> [Description of the task]:
The answer must be every line of the records below that holds the word "global".

> [Information]:
(* ===== verification/Terminal.v ===== *)
(** * The console as its clients use it

    The memory test and the shell write to the active console.  They are proved
    against the interface [Terminal] and its laws: from a usable state every
    operation has a result, in a usable state.  The console of
    [src/kernel64/console.c] implements it, and so does a plain record of the
    output. *)

From stdpp Require Import strings.
From S2P Require Import Prelude Console ConsoleSpec ConsoleProps Progress.

Module Terminal.

(** ** Character strings: the bytes before the NUL *)

Definition str (s : string) : list Z := map (fun a => Z.of_N (Ascii.N_of_ascii a)) (String.list_ascii_of_string s).

(** ** The interface *)

Class Terminal (C : Type) := MkTerminal {
  t_putc : C -> Z -> option C;
  t_write : C -> list Z -> option C;
  t_write_hex64 : C -> Z -> option C;
  t_write_dec : C -> Z -> option C;
  t_progress : C -> option (list Z) -> Z -> Z -> option C;
  t_clear : C -> option C;
  t_page_end : C -> option C
}.

(** Write a string; with a newline. *)
Definition say `{Terminal C} (c : C) (s : string) : option C := t_write c (str s).
Definition sayln `{Terminal C} (c : C) (s : string) : option C := t_write c (str s ++ [10]).

(** [op] keeps the states that satisfy [P]. *)
Definition keeps {C} (P : C -> Prop) (op : C -> option C) : Prop :=
  forall c, P c -> exists c', op c = Some c' /\ P c'.

Class TerminalLaws (C : Type) `{Terminal C} := MkTerminalLaws {
  usable : C -> Prop;
  putc_usable : forall ch, keeps usable (fun c => t_putc c ch);
  write_usable : forall s, keeps usable (fun c => t_write c s);
  hex64_usable : forall v, keeps usable (fun c => t_write_hex64 c v);
  dec_usable : forall v, keeps usable (fun c => t_write_dec c v);
  progress_usable : forall l d t, keeps usable (fun c => t_progress c l d t);
  clear_usable : keeps usable t_clear;
  page_end_usable : keeps usable t_page_end
}.

Lemma keeps_bind {C} (P : C -> Prop) (f g : C -> option C) :
  keeps P f -> keeps P g -> keeps P (fun c => c' ← f c; g c').
Proof.
  intros Hf Hg c Hc. destruct (Hf c Hc) as (c1 & E & H1). rewrite E. bind. by apply Hg.
Qed.

Lemma keeps_ret {C} (P : C -> Prop) : keeps P Some.
Proof. intros c Hc. by exists c. Qed.

Lemma keeps_for {C} (P : C -> Prop) lo hi (f : Z -> C -> option C) :
  (forall i, keeps P (f i)) -> keeps P (for_range lo hi f).
Proof.
  intros Hf c Hc. destruct (Z.le_gt_cases lo hi).
  - apply (for_range_inv (fun _ => P) f lo hi c); [done|done|]. intros j t _ Ht. by apply Hf.
  - rewrite for_range_empty by lia. by apply keeps_ret.
Qed.

(** ** The console *)

Import Console ConsoleSpec ConsoleProps Progress.

#[global] Instance console_terminal : Terminal state := {|
  t_putc := console_putc;
  t_write := console_write;
  t_write_hex64 := console_write_hex64;
  t_write_dec := console_write_dec;
  t_progress := console_progress;
  t_clear := console_clear;
  t_page_end := console_page_end
|}.

Lemma putc_keeps ch : keeps ready (fun st => console_putc st ch).
Proof. intros st H. by apply putc_ready. Qed.

Lemma on_active st k f st' : on st k f = Some st' -> s_active st' = s_active st.
Proof.
  unfold on. destruct (s_consoles st !! k) as [c|]; [|done]. bind.
  destruct (f (is_active st k) c (disp st)) as [[c' d']|]; [|done]. bind. by intros [= <-].
Qed.

Lemma write_ex_ready k s : forall st, ready st -> s_active st = Some k ->
  exists st', console_write_ex st (Some k) s = Some st' /\ ready st'.
Proof.
  induction s as [|ch s IH]; intros st Hr Hk; [by exists st|]. cbn [console_write_ex target].
  destruct (on_ready st k (fun a c d => vga_putc a c d ch) Hr Hk) as (st1 & E & H1).
  - intros a c d Hi. destruct (putc_spec a c d ch Hi) as (c' & d' & E & T & _).
    exists c', d'. split; [exact E|apply T].
  - rewrite E. bind. apply IH; [exact H1|]. cbn. by rewrite (on_active _ _ _ _ E).
Qed.

Lemma write_keeps s : keeps ready (fun st => console_write st s).
Proof.
  intros st Hr. unfold console_write. destruct (s_active st) as [k|] eqn:Hk.
  - replace (console_write_ex st None s) with (console_write_ex st (Some k) s); [by apply write_ex_ready|].
    destruct s; cbn; by rewrite Hk.
  - exists st. split; [|exact Hr]. destruct s; cbn; by rewrite Hk.
Qed.

Lemma hex64_keeps v : keeps ready (fun st => console_write_hex64 st v).
Proof. apply keeps_bind; [apply write_keeps|]. apply keeps_for. intros i. apply putc_keeps. Qed.

Lemma dec_keeps v : keeps ready (fun st => console_write_dec st v).
Proof.
  intros st Hr. unfold console_write_dec. destruct (v =? 0).
  - destruct (putc_keeps 48 st Hr) as (st' & E & H). rewrite E. bind. eexists. split; [done|]. exact H.
  - apply keeps_for; [|exact Hr]. intros i. apply putc_keeps.
Qed.

Lemma progress_keeps l d t : keeps ready (fun st => console_progress st l d t).
Proof.
  unfold console_progress. do 3 (apply keeps_bind; [first [apply putc_keeps|apply keeps_for; intros; apply putc_keeps]|]).
  do 6 (apply keeps_bind; [first [apply putc_keeps|apply keeps_for; intros; apply putc_keeps]|]).
  apply keeps_bind; [apply dec_keeps|apply putc_keeps].
Qed.

Lemma clear_keeps : keeps ready console_clear.
Proof.
  intros st Hr. unfold console_clear, console_clear_ex, target. destruct (s_active st) as [k|] eqn:Hk.
  - apply (on_ready st k vga_clear Hr Hk). intros a c d [].
    destruct (clear_spec a c d) as (c' & d' & E & H & _); [by constructor|]. by exists c', d'.
  - by exists st.
Qed.

#[global] Instance console_laws : TerminalLaws state := {|
  usable := ready;
  putc_usable := putc_keeps;
  write_usable := write_keeps;
  hex64_usable := hex64_keeps;
  dec_usable := dec_keeps;
  progress_usable := progress_keeps;
  clear_usable := clear_keeps;
  page_end_usable st := page_ready st End_
|}.

(** ** A record of the output

    The bytes written, the first one first; a progress bar leaves its text. *)

Definition record := list Z.

Definition hex_digits (v : Z) : list Z :=
  map (fun i => hex_digit (Z.land (Z.shiftr v ((15 - i) * 4)) 0xF)) (seqZ 0 16).

#[global] Instance record_terminal : Terminal record := {|
  t_putc r ch := Some (r ++ [ch]);
  t_write r s := Some (r ++ s);
  t_write_hex64 r v := Some (r ++ [48; 120] ++ hex_digits v);
  t_write_dec r v := Some (r ++ if v =? 0 then [48] else dec_digits 32 v);
  t_progress r l d t := Some (r ++ bar_text (default [] l) (percent d t));
  t_clear r := Some r;
  t_page_end r := Some r
|}.

#[global] Instance record_laws : TerminalLaws record.
Proof. by apply (MkTerminalLaws _ _ (fun _ => True)); repeat intro; eexists. Defined.

End Terminal.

> [Output]:
#[global] Instance console_terminal : Terminal state := {|
#[global] Instance console_laws : TerminalLaws state := {|
#[global] Instance record_terminal : Terminal record := {|
#[global] Instance record_laws : TerminalLaws record.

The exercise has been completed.